Assignment:
Go through the listing below and list every line with "capability".
______
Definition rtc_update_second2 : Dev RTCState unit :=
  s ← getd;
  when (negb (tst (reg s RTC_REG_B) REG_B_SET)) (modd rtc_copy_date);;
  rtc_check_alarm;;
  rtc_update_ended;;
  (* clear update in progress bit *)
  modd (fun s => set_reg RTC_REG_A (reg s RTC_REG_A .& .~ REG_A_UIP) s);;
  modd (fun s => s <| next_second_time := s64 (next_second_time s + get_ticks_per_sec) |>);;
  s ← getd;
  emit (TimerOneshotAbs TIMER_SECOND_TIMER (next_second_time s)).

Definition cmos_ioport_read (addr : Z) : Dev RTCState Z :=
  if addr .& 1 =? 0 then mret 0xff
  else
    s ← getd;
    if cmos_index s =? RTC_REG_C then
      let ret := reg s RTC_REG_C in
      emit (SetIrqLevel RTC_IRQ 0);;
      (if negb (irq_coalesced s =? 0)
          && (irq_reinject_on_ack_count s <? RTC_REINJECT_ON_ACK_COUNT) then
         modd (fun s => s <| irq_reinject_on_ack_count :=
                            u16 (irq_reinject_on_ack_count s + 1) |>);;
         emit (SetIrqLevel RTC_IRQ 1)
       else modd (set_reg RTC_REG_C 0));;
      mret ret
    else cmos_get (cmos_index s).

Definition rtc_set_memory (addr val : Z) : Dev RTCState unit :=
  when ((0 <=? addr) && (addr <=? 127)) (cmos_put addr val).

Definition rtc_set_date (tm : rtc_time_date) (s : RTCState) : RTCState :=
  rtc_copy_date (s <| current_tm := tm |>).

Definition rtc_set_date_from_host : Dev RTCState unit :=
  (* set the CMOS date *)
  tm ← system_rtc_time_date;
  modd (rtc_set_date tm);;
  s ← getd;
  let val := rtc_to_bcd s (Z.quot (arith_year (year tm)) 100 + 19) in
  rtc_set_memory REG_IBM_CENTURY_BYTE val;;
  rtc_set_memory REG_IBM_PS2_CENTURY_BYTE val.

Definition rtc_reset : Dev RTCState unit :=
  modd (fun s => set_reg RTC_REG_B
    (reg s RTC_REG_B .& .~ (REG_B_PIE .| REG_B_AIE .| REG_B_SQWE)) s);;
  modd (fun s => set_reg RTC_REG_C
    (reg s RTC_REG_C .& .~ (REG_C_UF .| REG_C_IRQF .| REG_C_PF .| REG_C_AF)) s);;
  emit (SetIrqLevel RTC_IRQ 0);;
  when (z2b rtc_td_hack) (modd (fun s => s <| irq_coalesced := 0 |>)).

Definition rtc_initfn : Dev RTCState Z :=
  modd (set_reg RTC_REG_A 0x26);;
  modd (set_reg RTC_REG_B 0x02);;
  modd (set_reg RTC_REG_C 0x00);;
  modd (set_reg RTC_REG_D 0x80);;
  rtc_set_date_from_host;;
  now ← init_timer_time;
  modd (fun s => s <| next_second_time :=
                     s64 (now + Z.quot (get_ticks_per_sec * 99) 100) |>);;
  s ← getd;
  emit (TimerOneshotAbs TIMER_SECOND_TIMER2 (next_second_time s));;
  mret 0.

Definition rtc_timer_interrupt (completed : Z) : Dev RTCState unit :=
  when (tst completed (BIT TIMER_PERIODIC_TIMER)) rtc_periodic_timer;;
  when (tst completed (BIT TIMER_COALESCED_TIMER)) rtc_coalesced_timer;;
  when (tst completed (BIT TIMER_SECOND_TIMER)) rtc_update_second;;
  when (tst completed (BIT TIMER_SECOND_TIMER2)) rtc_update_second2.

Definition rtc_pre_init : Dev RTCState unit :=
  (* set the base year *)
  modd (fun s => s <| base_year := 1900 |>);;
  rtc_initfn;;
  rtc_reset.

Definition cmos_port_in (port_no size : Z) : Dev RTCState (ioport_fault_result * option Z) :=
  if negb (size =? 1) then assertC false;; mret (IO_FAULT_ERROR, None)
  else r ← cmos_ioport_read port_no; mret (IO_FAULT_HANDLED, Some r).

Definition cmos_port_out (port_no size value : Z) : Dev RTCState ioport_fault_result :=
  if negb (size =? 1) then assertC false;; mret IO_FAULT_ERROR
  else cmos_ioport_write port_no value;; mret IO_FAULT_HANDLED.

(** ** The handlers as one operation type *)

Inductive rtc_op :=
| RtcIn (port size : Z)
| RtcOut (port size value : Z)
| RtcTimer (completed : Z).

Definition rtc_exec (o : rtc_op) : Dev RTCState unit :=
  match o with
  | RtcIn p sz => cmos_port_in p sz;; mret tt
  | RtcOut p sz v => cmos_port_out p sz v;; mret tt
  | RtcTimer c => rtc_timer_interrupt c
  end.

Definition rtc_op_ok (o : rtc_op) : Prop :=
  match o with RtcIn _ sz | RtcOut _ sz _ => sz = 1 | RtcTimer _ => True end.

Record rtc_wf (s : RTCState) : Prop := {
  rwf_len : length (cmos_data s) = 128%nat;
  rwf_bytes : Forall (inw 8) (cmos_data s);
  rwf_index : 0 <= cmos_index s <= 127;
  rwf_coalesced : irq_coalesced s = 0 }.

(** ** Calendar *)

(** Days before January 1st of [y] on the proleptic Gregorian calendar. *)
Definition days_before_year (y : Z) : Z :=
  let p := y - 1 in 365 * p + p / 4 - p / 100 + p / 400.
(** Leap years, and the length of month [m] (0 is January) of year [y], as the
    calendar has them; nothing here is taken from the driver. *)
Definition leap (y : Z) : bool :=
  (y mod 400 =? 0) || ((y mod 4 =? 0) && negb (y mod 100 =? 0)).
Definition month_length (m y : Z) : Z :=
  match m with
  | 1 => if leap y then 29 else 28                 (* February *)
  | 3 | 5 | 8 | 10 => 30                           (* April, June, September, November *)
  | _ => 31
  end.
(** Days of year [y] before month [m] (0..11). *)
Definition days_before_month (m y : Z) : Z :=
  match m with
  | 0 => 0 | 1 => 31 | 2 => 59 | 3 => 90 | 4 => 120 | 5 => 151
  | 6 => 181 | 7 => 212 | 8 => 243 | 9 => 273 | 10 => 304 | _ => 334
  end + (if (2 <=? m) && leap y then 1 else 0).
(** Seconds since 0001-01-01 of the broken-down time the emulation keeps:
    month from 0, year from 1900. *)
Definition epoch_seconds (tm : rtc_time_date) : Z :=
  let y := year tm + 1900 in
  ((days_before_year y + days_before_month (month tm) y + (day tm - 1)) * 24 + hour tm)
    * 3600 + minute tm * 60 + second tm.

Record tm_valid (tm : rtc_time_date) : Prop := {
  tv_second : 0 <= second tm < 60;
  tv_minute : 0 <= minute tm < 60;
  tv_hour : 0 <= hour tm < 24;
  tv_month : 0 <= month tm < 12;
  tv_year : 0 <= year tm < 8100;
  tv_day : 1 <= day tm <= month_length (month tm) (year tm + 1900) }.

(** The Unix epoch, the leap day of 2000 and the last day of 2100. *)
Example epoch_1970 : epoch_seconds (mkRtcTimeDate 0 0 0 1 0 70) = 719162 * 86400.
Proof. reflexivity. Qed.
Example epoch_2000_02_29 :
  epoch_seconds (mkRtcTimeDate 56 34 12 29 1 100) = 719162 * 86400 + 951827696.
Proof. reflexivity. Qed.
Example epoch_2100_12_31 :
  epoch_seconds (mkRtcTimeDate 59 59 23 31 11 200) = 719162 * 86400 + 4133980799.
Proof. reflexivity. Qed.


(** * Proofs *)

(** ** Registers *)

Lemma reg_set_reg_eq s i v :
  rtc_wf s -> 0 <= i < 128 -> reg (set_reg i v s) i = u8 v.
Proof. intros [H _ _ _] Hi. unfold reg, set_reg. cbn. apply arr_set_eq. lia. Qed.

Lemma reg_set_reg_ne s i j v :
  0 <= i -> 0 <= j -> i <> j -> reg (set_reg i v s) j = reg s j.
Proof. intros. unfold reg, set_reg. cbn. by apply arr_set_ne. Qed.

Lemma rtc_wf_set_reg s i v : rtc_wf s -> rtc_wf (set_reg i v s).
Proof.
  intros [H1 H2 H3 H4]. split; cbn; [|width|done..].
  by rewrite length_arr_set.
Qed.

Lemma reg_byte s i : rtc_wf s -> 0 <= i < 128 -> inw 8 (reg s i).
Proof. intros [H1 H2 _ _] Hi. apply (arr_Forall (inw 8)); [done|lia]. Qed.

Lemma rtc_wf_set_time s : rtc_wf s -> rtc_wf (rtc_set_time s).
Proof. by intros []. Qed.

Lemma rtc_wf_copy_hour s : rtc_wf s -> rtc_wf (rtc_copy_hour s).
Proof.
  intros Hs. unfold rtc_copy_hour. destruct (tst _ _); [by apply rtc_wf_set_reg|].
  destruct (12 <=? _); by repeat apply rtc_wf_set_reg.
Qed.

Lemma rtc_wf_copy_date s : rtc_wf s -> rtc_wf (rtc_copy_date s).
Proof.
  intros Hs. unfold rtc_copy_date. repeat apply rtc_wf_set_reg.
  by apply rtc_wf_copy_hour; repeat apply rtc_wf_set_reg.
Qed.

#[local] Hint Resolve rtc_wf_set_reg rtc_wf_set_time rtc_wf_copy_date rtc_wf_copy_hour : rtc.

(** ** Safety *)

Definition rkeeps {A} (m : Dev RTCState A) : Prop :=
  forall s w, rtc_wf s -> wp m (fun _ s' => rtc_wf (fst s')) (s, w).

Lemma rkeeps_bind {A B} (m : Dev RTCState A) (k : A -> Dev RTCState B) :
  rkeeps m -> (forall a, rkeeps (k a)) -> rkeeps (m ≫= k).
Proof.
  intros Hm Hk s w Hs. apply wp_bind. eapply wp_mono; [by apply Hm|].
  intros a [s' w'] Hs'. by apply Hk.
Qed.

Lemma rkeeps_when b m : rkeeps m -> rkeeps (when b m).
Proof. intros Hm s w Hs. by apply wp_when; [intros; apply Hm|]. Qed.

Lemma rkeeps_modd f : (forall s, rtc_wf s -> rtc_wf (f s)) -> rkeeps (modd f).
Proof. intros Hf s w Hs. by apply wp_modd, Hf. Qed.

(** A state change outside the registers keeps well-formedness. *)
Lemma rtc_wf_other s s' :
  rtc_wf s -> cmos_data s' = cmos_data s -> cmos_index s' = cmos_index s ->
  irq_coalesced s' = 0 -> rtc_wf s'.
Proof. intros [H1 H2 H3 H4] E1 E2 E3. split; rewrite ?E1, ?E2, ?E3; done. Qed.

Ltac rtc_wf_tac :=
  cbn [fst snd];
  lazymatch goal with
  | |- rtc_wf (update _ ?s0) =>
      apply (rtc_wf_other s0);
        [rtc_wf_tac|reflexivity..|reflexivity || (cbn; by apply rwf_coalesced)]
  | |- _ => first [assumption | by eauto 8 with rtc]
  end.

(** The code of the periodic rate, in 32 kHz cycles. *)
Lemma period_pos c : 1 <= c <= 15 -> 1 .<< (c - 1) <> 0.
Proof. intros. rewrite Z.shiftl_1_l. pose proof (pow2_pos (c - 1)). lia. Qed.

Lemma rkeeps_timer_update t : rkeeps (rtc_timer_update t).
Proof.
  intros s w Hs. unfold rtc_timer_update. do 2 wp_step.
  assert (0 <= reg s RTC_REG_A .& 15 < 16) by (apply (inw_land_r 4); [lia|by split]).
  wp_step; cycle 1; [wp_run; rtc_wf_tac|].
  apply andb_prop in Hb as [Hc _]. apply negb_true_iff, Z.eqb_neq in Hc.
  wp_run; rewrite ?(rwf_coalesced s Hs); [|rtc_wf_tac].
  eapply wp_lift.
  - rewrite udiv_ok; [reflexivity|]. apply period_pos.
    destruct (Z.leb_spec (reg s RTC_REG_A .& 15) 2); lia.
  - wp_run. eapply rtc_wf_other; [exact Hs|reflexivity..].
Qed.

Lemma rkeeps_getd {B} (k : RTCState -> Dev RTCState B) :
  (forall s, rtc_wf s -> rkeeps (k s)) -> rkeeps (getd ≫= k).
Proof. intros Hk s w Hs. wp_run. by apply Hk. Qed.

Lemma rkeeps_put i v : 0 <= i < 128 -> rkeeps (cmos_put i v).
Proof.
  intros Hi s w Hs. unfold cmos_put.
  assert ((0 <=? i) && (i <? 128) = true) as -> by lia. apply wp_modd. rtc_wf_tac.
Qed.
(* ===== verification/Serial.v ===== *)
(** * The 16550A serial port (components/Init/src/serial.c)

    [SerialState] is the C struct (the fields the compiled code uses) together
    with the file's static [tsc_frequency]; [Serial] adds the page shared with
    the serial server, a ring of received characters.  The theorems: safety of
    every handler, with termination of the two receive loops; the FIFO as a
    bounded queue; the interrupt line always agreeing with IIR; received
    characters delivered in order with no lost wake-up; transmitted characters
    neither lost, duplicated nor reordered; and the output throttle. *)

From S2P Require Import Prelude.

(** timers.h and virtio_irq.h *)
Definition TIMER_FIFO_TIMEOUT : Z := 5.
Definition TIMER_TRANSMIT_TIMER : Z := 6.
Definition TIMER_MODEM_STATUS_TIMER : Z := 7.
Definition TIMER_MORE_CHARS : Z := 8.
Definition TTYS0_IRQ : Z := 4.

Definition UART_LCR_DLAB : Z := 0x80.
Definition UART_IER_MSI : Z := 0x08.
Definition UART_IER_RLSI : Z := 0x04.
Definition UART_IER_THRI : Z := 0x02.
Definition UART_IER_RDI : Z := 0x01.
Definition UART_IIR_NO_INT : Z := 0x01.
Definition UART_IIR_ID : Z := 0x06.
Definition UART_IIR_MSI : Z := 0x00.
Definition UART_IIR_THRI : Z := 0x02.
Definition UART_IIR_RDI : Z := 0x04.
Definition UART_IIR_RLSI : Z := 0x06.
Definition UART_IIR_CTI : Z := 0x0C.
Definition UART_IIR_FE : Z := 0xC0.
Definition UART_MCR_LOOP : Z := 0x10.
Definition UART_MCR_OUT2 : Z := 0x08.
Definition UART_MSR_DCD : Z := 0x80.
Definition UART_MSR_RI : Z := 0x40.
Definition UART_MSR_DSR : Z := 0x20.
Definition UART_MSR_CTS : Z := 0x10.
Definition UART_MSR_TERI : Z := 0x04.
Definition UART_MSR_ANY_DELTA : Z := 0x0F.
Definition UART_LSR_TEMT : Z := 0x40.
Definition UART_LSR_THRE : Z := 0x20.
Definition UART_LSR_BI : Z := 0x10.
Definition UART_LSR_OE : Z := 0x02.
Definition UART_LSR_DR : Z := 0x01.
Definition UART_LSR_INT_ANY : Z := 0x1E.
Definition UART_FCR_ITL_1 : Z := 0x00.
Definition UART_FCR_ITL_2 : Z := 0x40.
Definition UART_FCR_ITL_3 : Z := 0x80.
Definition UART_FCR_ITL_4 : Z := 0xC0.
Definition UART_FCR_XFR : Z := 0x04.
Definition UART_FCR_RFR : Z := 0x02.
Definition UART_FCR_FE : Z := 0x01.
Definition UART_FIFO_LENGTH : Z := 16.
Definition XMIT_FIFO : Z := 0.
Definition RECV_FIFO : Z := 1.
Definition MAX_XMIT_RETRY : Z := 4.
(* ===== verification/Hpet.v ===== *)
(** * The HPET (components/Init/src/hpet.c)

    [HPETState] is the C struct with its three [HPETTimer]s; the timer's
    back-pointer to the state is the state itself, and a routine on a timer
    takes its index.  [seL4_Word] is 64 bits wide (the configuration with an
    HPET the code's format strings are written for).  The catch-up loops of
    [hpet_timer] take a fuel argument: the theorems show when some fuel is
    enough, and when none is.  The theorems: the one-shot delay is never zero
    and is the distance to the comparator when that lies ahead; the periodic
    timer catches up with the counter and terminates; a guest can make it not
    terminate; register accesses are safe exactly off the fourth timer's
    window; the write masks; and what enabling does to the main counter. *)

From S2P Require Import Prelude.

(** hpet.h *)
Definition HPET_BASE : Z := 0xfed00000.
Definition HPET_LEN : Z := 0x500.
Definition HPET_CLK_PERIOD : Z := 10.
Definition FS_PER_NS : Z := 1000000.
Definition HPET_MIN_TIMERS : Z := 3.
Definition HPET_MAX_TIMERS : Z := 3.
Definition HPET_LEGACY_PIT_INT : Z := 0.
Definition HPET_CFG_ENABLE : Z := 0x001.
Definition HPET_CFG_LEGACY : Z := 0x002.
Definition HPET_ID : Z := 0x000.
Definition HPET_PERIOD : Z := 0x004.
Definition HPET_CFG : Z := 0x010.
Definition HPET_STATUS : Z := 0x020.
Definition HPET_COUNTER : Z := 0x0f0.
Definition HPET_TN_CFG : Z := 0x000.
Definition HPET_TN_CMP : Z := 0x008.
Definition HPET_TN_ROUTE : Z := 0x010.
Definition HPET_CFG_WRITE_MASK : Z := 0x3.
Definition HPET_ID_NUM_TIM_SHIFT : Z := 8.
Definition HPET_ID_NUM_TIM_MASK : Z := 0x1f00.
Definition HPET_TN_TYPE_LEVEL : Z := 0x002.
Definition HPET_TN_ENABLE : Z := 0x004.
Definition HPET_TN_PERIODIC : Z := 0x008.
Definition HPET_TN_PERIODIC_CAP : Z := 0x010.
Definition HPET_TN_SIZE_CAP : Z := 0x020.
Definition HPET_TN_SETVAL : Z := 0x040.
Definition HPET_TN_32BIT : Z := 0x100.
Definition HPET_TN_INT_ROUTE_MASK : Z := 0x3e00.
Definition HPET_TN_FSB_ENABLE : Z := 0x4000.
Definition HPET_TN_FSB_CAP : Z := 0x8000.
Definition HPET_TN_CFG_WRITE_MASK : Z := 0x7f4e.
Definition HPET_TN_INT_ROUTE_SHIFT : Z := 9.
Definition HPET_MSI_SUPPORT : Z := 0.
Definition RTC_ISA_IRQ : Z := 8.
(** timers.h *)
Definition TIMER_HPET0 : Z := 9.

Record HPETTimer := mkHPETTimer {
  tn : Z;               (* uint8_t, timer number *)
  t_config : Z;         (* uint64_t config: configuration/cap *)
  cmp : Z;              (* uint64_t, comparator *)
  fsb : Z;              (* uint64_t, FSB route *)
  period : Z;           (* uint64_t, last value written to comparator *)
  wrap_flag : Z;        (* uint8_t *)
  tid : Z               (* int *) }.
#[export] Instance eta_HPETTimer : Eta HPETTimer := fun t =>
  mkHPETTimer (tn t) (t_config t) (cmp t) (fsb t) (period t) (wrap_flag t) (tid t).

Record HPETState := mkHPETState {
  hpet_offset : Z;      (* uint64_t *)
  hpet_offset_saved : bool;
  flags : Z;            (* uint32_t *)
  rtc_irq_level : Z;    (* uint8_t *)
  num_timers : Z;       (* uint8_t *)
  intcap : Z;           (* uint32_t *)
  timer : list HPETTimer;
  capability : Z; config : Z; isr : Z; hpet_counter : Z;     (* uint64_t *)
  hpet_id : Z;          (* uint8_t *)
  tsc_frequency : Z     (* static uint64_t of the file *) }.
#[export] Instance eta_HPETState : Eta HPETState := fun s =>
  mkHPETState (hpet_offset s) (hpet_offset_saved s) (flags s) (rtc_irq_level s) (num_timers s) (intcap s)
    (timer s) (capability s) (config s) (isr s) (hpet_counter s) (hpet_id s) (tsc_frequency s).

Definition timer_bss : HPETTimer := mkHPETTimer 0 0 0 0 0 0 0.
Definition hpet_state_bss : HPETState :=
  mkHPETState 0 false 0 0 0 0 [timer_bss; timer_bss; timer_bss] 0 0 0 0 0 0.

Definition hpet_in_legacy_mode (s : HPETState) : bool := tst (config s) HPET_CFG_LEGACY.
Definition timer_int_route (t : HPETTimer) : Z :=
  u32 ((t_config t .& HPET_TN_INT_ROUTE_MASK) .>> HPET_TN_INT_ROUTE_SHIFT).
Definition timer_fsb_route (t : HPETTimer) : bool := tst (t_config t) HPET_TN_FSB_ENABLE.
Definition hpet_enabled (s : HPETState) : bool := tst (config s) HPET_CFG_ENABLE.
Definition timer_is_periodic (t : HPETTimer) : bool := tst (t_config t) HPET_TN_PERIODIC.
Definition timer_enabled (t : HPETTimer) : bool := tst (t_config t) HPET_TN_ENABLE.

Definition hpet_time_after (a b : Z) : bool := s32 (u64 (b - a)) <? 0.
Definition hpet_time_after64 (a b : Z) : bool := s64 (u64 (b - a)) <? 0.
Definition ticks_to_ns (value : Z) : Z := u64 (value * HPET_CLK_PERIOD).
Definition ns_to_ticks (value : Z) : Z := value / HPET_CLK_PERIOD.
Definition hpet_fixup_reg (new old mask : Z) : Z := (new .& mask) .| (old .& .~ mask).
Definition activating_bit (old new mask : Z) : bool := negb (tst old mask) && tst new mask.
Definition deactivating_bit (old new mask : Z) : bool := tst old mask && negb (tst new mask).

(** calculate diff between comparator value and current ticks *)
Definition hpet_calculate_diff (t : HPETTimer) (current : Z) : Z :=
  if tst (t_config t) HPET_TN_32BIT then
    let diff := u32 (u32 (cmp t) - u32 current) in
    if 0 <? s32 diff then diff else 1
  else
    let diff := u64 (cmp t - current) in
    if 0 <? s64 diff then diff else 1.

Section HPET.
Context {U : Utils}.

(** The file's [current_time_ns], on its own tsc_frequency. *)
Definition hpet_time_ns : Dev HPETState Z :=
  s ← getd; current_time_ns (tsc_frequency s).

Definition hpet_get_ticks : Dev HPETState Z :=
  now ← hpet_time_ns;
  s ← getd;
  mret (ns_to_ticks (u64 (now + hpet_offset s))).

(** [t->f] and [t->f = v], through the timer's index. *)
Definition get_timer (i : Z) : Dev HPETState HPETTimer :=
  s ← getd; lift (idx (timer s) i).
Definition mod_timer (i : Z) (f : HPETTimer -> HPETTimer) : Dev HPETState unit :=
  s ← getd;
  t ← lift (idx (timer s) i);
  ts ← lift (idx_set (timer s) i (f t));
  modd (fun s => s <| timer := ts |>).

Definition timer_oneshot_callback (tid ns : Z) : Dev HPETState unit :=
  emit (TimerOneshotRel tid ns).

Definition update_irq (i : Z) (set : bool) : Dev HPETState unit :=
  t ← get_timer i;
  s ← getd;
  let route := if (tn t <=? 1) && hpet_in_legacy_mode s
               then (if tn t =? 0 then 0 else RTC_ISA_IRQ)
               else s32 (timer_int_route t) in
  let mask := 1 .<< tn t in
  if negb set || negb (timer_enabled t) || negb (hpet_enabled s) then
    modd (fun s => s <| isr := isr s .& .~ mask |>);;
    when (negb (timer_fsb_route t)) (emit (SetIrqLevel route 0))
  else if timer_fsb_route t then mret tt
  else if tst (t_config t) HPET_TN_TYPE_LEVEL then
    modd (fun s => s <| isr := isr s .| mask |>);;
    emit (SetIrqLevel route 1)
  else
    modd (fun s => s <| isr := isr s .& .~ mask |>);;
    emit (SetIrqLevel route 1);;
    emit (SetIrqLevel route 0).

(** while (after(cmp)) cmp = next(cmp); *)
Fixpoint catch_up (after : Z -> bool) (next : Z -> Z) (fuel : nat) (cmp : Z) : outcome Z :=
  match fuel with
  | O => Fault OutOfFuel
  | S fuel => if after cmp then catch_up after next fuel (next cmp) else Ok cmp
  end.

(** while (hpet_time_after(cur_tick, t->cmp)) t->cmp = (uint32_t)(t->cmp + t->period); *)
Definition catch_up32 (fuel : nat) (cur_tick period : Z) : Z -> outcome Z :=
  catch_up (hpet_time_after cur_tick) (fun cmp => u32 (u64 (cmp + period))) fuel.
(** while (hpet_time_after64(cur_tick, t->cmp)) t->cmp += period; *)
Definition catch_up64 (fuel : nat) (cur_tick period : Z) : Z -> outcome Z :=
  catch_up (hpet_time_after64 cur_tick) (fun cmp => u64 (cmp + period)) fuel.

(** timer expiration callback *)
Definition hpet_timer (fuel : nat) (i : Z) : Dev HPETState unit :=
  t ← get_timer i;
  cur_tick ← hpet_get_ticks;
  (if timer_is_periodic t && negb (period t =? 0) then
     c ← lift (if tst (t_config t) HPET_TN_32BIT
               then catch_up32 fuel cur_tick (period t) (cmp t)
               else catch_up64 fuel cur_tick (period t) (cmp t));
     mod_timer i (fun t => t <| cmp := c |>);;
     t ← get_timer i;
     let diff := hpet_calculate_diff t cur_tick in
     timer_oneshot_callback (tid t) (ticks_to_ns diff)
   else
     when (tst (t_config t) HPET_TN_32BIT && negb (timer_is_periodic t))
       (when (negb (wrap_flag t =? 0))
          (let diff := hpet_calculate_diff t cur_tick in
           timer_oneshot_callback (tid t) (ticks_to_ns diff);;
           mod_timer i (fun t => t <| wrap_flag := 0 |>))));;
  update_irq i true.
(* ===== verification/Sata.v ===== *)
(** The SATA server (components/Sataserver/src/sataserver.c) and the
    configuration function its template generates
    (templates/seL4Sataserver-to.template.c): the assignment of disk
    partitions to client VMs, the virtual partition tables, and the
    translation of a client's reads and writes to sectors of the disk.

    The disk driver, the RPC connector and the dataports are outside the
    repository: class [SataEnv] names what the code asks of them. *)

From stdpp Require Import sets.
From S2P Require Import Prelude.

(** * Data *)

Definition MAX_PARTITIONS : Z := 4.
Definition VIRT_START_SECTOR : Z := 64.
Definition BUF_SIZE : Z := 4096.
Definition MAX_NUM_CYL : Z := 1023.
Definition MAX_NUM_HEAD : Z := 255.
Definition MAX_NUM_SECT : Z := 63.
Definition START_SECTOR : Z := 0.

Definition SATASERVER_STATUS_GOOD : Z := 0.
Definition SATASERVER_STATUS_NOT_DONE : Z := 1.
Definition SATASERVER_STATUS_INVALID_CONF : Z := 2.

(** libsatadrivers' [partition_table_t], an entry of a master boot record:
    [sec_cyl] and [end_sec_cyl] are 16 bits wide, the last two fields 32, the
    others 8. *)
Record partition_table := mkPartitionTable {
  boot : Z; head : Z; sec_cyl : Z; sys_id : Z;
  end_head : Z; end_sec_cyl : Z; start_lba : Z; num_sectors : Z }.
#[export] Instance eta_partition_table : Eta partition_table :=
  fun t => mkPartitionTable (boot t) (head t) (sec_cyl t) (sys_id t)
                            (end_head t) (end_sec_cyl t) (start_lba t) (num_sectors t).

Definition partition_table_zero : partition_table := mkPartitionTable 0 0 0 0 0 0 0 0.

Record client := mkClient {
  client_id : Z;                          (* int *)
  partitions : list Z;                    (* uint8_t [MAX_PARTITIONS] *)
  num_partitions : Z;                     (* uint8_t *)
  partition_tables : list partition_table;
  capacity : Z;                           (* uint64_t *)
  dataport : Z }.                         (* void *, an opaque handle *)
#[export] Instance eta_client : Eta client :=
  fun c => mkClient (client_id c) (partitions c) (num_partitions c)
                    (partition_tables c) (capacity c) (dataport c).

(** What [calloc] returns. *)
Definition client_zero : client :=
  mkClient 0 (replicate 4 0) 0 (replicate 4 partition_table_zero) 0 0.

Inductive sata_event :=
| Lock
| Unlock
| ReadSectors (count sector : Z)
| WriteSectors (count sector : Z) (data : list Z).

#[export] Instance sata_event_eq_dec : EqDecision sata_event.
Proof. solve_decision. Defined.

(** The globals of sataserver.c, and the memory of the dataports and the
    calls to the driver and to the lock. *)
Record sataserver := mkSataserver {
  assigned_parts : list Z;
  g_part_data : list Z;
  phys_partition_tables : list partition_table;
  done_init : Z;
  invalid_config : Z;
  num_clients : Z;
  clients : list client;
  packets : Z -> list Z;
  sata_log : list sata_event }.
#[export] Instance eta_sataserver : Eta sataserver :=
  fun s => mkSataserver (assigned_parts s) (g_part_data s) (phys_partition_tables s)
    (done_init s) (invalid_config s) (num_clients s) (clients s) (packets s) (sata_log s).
______
Answer section:
  capability : Z; config : Z; isr : Z; hpet_counter : Z;     (* uint64_t *)
    (timer s) (capability s) (config s) (isr s) (hpet_counter s) (hpet_id s) (tsc_frequency s).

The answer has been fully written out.